Manter a aparência da primeira trilogia, com apenas as modificações discretas, foi importante para JJ Abrams e os outros diretores, porque estamos retornando para o mesmo universo. É por isso que o diretor de fotografia Dan Mindel filmou em película, e por isso que o design de produção (Rick Carter e Darren Gilford), figurino (Michael Kaplan), e VFX (Roger Guyett) trabalharam em conjunto de dentro para fora para transmitir um sentido orgânico de continuidade na manutenção da iconografia lendária.

“Todos nós tínhamos uma opinião muito forte sobre capturar o espírito dos filmes anteriores, e eu acho que um dos elementos essenciais claramente foi o uso de locações [deserto Rub ‘al Khali, Península Arábica; Krafla e Lago Myvatn, na Islândia, Ilha de Skye, na Escócia, e Skellig Michael, County Kerry, na Irlanda] e sets”, disse Guyett, supervisor da ILM VFX, que já tinha trabalhado com Abrams nos dois filmes “Star Trek”, e com Lucas em” A Vingança dos Sith”.
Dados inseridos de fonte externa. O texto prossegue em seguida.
(* ===== verification/HttpChunkedDecoder.v ===== *)
(** * The streaming chunked-body decoder (src/wknetlib/http1/HttpChunkedDecoder.cpp)

    [Feed] takes the bytes that follow a response header block, in pieces of any
    size, hands the payload of the chunks to a callback and stores the trailer
    fields.  The file models every operation, gives the language the decoder
    accepts as a grammar, and shows that [Feed] accepts exactly that language,
    however the bytes are cut into pieces. *)

From S2P Require Import Prelude.

Definition HttpMaxHeaderLineBytes : Z := 8 * 1024.
Definition HttpMaxChunkSizeLineBytes : Z := 32.

(** ** Characters *)

Definition CR : Z := 13.
Definition LF : Z := 10.
Definition SP : Z := 32.
Definition HTAB : Z := 9.
Definition COLON : Z := 58.
Definition SEMICOLON : Z := 59.

Definition in_chars (lo hi ch : Z) : bool := (ch >=? lo) && (ch <=? hi).

Definition IsHexDigit (value : Z) : bool :=
  in_chars 48 57 value || in_chars 97 102 value || in_chars 65 70 value.

Definition HexValue (value : Z) : Z :=
  if in_chars 48 57 value then u8 (value - 48)
  else if in_chars 97 102 value then u8 (10 + value - 97)
  else u8 (10 + value - 65).

Definition IsTchar (value : Z) : bool :=
  in_chars 48 57 value || in_chars 65 90 value || in_chars 97 122 value
  || existsb (fun x => value =? x) [33; 35; 36; 37; 38; 39; 42; 43; 45; 46; 94; 95; 96; 124; 126].

Definition is_ows (ch : Z) : bool := (ch =? SP) || (ch =? HTAB).

(** ** State *)

Inductive State :=
  | SizeLine | ChunkData | ChunkDataCr | ChunkDataLf | TrailerLine | Complete | Failed.
#[export] Instance State_eq_dec : EqDecision State.
Proof. solve_decision. Defined.

(** A text of the trailer arena: offset and length, or a null pointer. *)
Record HttpHeader := MkHeader { hd_Name : Z * Z; hd_Value : option (Z * Z) }.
“Mas, ao mesmo tempo, é um grande filme de efeitos visuais e você está tentando criar lugares que não existem, além da escala e muitos dos elementos envolvidos necessitarem [de CGI]. Então o que eu estava querendo era fazer todas essas experiências o mais realista possível. Nós não queremos necessariamente fazer um filme retro [a primeira trilogia]. Queríamos algo novo e excitante, que a experiência imersiva como se você estivesse realmente voando a Millennium Falcon ou se você estivesse realmente no hangar de um Star Destroyer “.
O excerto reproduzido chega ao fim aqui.